19/02/2026 09:00
Há prêmios que reconhecem produtos. Outros reconhecem tendências. E há aqueles raros que legitimam uma obra. Ao conquistar o Good Design Award 2025, a Ducati Panigale V4 deixa de ser apenas uma superbike consagrada para se firmar como peça de design industrial em estado de arte.
Criado em 1950, em Chicago, por nomes como Eero Saarinen e Charles Eames (ao lado de Ray Eames), o Good Design Award é promovido pelo Chicago Athenaeum em parceria com o European Centre for Architecture Art Design and Urban Studies. Não se trata de um troféu protocolar, mas de uma chancela histórica de excelência estética e conceitual.
Para a Ducati, o feito tem peso ainda maior. Com o Good Design Award, somado ao iF Design Award 2025 e ao Red Dot Award 2025, a Panigale V4 completa uma tríplice coroa rara no universo do design global. Um hat-trick que confirma aquilo que já era evidente nas pistas e nas ruas: estamos diante de uma motocicleta que transcende a performance.
Agora em sua sétima geração, a superbike de Borgo Panigale evolui o conceito de integração entre forma e função. A aerodinâmica não é um apêndice técnico; é linguagem visual. As superfícies canalizam ar e emoção na mesma medida. Cada vinco, cada volume, cada proporção foi desenhada para cumprir dupla missão: eficiência dinâmica e impacto sensorial.

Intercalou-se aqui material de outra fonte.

(** * Portfolio tracker: allocation comparison and purchase suggestion

    A shallow embedding of the computational part of [Untitled-1.py]
    (lines 43-49, 62-69 and 106-122): the construction of the [portfolio]
    dictionary from the sidebar sliders, the data frame [df] with its
    [Value] and [Weight (%)] columns, the outer merge with the index
    weights, and the choice of the stock to buy with the fixed purchase
    amount.

    Numbers.  The script computes with IEEE doubles.  Here a double is
    an exact rational or one of the three special values; finite
    arithmetic is exact (no rounding, no overflow, no signed zero),
    the special values follow IEEE 754 as numpy applies it (division
    by zero yields an infinity or NaN and raises nothing).  Where the
    choice of the script depends on the last bit of a double, the
    comparison of two gaps, the same lines are also given with every
    operation rounded ([new_diff_rnd], [round_b64]).

    Order of rows.  Frames are kept as lists of rows.  The one place
    where the script orders rows is line 69, a sort on the target weight
    alone; the statements about the comparison are made for every order
    of the rows that this sort allows ([is_comparison]), and
    [computeComparison] computes one of them.

    Errors.  The script defines no exception of its own.  The failures
    of the modelled lines are Python's: [IndexError] for position 0 of
    an empty list or series, [KeyError] for a missing
    ['regularMarketPrice'] entry, and [TypeError] and
    [ZeroDivisionError] for the division of line 122 by a quote of the
    market data service that is [None] or zero. *)

From Stdlib Require Import List String Ascii ZArith QArith Qabs Bool.
From Stdlib Require Import Lia Lqa Permutation Sorted Orders Mergesort.
Import ListNotations.

Local Open Scope string_scope.
Local Open Scope Q_scope.

(** ** Doubles *)

Inductive float : Type :=
| Fin (q : Q)
| PInf
| NInf
| NaN.

Definition of_int (z : Z) : float := Fin (inject_Z z).

Definition isnan (x : float) : bool :=
  match x with NaN => true | _ => false end.

Definition notnan (x : float) : bool := negb (isnan x).

Definition fneg (x : float) : float :=
  match x with
  | Fin q => Fin (- q)
  | PInf => NInf
  | NInf => PInf
  | NaN => NaN
  end.

Definition fadd (x y : float) : float :=
  match x, y with
  | NaN, _ | _, NaN => NaN
  | Fin a, Fin b => Fin (a + b)
  | PInf, NInf | NInf, PInf => NaN
  | PInf, _ | _, PInf => PInf
  | NInf, _ | _, NInf => NInf
  end.

Definition fsub (x y : float) : float := fadd x (fneg y).

(** The infinity with the sign of [q] times the sign [pos]; NaN for 0. *)
Definition signed_inf (q : Q) (pos : bool) : float :=
  match q ?= 0 with
  | Eq => NaN
  | Gt => if pos then PInf else NInf
  | Lt => if pos then NInf else PInf
  end.

Definition fmul (x y : float) : float :=
  match x, y with
  | NaN, _ | _, NaN => NaN
  | Fin a, Fin b => Fin (a * b)
  | Fin a, PInf | PInf, Fin a => signed_inf a true
  | Fin a, NInf | NInf, Fin a => signed_inf a false
  | PInf, PInf | NInf, NInf => PInf
  | PInf, NInf | NInf, PInf => NInf
  end.

Definition fdiv (x y : float) : float :=
  match x, y with
  | NaN, _ | _, NaN => NaN
  | Fin a, Fin b =>
      match b ?= 0 with
      | Eq => signed_inf a true
      | _ => Fin (a / b)
      end
  | Fin _, PInf | Fin _, NInf => Fin 0
  | PInf, Fin b => match b ?= 0 with Lt => NInf | _ => PInf end
  | NInf, Fin b => match b ?= 0 with Lt => PInf | _ => NInf end
  | _, _ => NaN
  end.

Definition fabs (x : float) : float :=
  match x with
  | Fin q => Fin (Qabs q)
  | PInf | NInf => PInf
  | NaN => NaN
  end.

(** Python's [<] and [<=] on doubles: false as soon as a NaN is involved. *)
Definition flt (x y : float) : bool :=
  match x, y with
  | NaN, _ | _, NaN => false
  | Fin a, Fin b => match a ?= b with Lt => true | _ => false end
  | NInf, NInf => false
  | NInf, _ => true
  | Fin _, PInf => true
  | _, _ => false
  end.

Definition fle (x y : float) : bool :=
  match x, y with
  | NaN, _ | _, NaN => false
  | Fin a, Fin b => match a ?= b with Gt => false | _ => true end
  | NInf, _ => true
  | _, PInf => true
  | _, _ => false
  end.

(** Numerical equality of two doubles ([Qeq] on the finite ones). *)
Definition feq (x y : float) : Prop :=
  match x, y with
  | Fin a, Fin b => a == b
  | PInf, PInf | NInf, NInf | NaN, NaN => True
  | _, _ => False
  end.

(** The same double with its fraction reduced; used to display results. *)
Definition fred (x : float) : float :=
  match x with Fin q => Fin (Qred q) | _ => x end.

(** [Series.fillna(0)] on one cell. *)
Definition fillna0 (x : float) : float :=
  match x with NaN => Fin 0 | _ => x end.

(** [Series.sum()]: pandas skips NaN ([skipna=True]); the sum of no
    value is 0. *)
Definition sum_skipna (l : list float) : float :=
  fold_right fadd (Fin 0) (filter notnan l).

(** The plain sum, NaN propagating. *)
Definition fsum (l : list float) : float := fold_right fadd (Fin 0) l.

(** ** Series and index labels *)

(** A [pd.Series] (or a [dict]) with ticker labels: the labelled values in
    order.  A lookup takes the first entry with the label. *)
Definition Series (A : Type) : Type := list (string * A).

Definition index {A : Type} (s : Series A) : list string := map fst s.

Fixpoint get {A : Type} (s : Series A) (k : string) : option A :=
  match s with
  | [] => None
  | (k', v) :: s' => if (k' =? k)%string then Some v else get s' k
  end.

Definition cell (o : option float) : float :=
  match o with Some x => x | None => NaN end.

Module TickerOrder <: TotalLeBool.
Definition t := string.
Definition leb := String.leb.
Lemma leb_total : forall x y, is_true (leb x y) \/ is_true (leb y x).
Proof. intros x y. apply String.leb_total. Qed.
End TickerOrder.

Module TickerSort := Sort TickerOrder.

(** The index of an aligned frame or of an outer join: the union of the
    labels, each once, in lexicographic order. *)
Definition index_union (a b : list string) : list string :=
  TickerSort.sort (nodup string_dec (a ++ b)).

(** ** The portfolio dictionary (lines 43-49) *)

(** [d[k] = v] on a Python dictionary: the value is replaced in place when
    the key exists, the entry is appended otherwise. *)
Fixpoint dict_set {A : Type} (d : Series A) (k : string) (v : A) : Series A :=
  match d with
  | [] => [(k, v)]
  | (k', v') :: d' =>
      if (k' =? k)%string then (k', v) :: d' else (k', v') :: dict_set d' k v
  end.

(** The loop over [top20.index]: [slider ticker] is the share count the
    slider of [ticker] returns (an integer of 0..50, its default when the
    user leaves it alone). *)
Definition build_portfolio (top20_index : list string) (slider : string -> Z)
  : Series Z :=
  fold_left
    (fun portfolio ticker =>
       let shares := slider ticker in
       if (0 <? shares)%Z then dict_set portfolio ticker shares else portfolio)
    top20_index [].

(** The defaults of the sliders (line 33). *)
Definition default_portfolio : Series Z :=
  [("AAPL", 11); ("MSFT", 5); ("NVDA", 17); ("CSCO", 23);
   ("AMZN", 7); ("GOOGL", 8); ("TMUS", 5); ("AVGO", 6);
   ("META", 2); ("NFLX", 1); ("BRK-B", 2); ("COST", 1)]%Z.

(** Lines 46-47: [st.slider(label, 0, 50, default)] with
    [default = default_portfolio.get(ticker, 0)]; [choice ticker] is the
    position the user gave the slider, if any. *)
Definition st_slider (choice : string -> option Z) (ticker : string) : Z :=
  let default :=
    match get default_portfolio ticker with Some v => v | None => 0%Z end in
  match choice ticker with Some shares => shares | None => default end.

(** ** The frame [df] (lines 62-64) *)

Record DfRow : Type := {
  df_Ticker : string;
  df_Shares : float;
  df_Price : float;
  df_Value : float;
  df_Weight : float
}.

(** Line 62: the two series aligned on the union of their labels, NaN where
    a series has no entry.  Line 63: [Value = Shares * Price]. *)
Definition df_values (portfolio : Series Z) (prices : Series float)
  : list (string * float * float * float) :=
  map (fun t =>
         let shares := cell (option_map of_int (get portfolio t)) in
         let price := cell (get prices t) in
         (t, shares, price, fmul shares price))
      (index_union (index portfolio) (index prices)).

(** [df['Value'].sum()]. *)
Definition total_usd (portfolio : Series Z) (prices : Series float) : float :=
  sum_skipna (map snd (df_values portfolio prices)).

(** Line 64: [Weight (%) = 100 * Value / Value.sum()]. *)
Definition make_df (portfolio : Series Z) (prices : Series float) : list DfRow :=
  let total := total_usd portfolio prices in
  map (fun '(t, shares, price, value) =>
         {| df_Ticker := t; df_Shares := shares; df_Price := price;
            df_Value := value;
            df_Weight := fdiv (fmul (of_int 100) value) total |})
      (df_values portfolio prices).

(** ** The index weights and the comparison (lines 67-69) *)

(** A row of [nasdaq_df]. *)
Record TargetWeight : Type := {
  tw_Ticker : string;
  tw_Company : string;
  tw_Weight : float
}.

Record Row : Type := {
  Ticker : string;
  Shares : float;
  Price : float;
  Value : float;
  Weight : float;
  Nasdaq100_Weight : float;
  Difference : float
}.

(** Lines 67-68 for one joined row: the cells of the left row (NaN when the
    ticker is not in [df]) and the index weight (NaN when the ticker is not
    in [nasdaq_df]) go through [fillna(0)]; the difference is taken on the
    filled columns. *)
Definition joined_row (t : string) (left : option DfRow) (right : float) : Row :=
  let shares := fillna0 (cell (option_map df_Shares left)) in
  let price := fillna0 (cell (option_map df_Price left)) in
  let value := fillna0 (cell (option_map df_Value left)) in
  let weight := fillna0 (cell (option_map df_Weight left)) in
  let nasdaq := fillna0 right in
  {| Ticker := t; Shares := shares; Price := price; Value := value;
     Weight := weight; Nasdaq100_Weight := nasdaq;
     Difference := fsub weight nasdaq |}.

(** The outer join on the index: one row per pair of matching rows, one row
    with the missing side empty for a label of one side only. *)
Definition merge_outer (df : list DfRow) (nasdaq_df : list TargetWeight)
  : list Row :=
  flat_map
    (fun t =>
       let left := find (fun r => (df_Ticker r =? t)%string) df in
       match filter (fun n => (tw_Ticker n =? t)%string) nasdaq_df with
       | [] => [joined_row t left NaN]
       | matches => map (fun n => joined_row t left (tw_Weight n)) matches
       end)
    (index_union (map df_Ticker df) (map tw_Ticker nasdaq_df)).

Definition comparison_rows (nasdaq_df : list TargetWeight)
  (portfolio : Series Z) (prices : Series float) : list Row :=
  merge_outer (make_df portfolio prices) nasdaq_df.

(** Line 69: [sort_values('Nasdaq100 Weight (%)', ascending=False)].  The
    call names one key and leaves [kind] at its default, quicksort; the
    pandas documentation of [kind] reads: mergesort and stable are the
    only stable algorithms.  What the line fixes is that the result holds
    the same rows, in descending order of the key. *)
Definition descending (a b : Row) : Prop :=
  fle (Nasdaq100_Weight b) (Nasdaq100_Weight a) = true.

Definition sort_values_spec (rows out : list Row) : Prop :=
  Permutation rows out /\ StronglySorted descending out.

(** One such ordering, which can be run: rows with equal keys keep their
    relative order. *)
Fixpoint insert_desc (r : Row) (l : list Row) : list Row :=
  match l with
  | [] => [r]
  | r' :: l' =>
      if flt (Nasdaq100_Weight r') (Nasdaq100_Weight r)
      then r :: r' :: l'
      else r' :: insert_desc r l'
  end.

Definition sort_values (rows : list Row) : list Row :=
  fold_left (fun acc r => insert_desc r acc) rows [].

(** The comparison tables the script can hold after line 69. *)
Definition is_comparison (nasdaq_df : list TargetWeight)
  (portfolio : Series Z) (prices : Series float) (out : list Row) : Prop :=
  sort_values_spec (comparison_rows nasdaq_df portfolio prices) out.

Há, ainda, um diálogo explícito com a história. A referência conceitual à icônica Ducati 916 não é nostalgia gratuita, mas releitura contemporânea. A 916 redefiniu o que era beleza sobre duas rodas nos anos 1990. A nova Panigale V4 assume essa herança e a traduz sob a ótica da engenharia moderna, alimentada pela experiência acumulada no Mundial de Superbike.
Andrea Ferraresi, diretor de Estratégia e do Centro Stile da Ducati, sintetiza bem essa filosofia ao afirmar que projetar uma Ducati é criar emoção à primeira vista — e confirmar essa promessa em movimento. Trata-se de uma visão em que estética e tecnologia não competem; dialogam.
Num cenário em que muitas superbikes convergem visualmente por imposições aerodinâmicas, a Panigale V4 consegue algo raro: manter identidade. É agressiva sem ser excessiva, compacta sem parecer comprimida, sofisticada sem perder a visceralidade.
O Good Design Award não transforma a Panigale V4 em algo diferente do que ela já era. Apenas oficializa o óbvio: a Ducati continua sendo uma das poucas fabricantes capazes de produzir máquinas que são, simultaneamente, instrumentos de competição e esculturas funcionais.
Beleza, aqui, não é ornamento. É desempenho. E isso, definitivamente, é design no mais alto nível.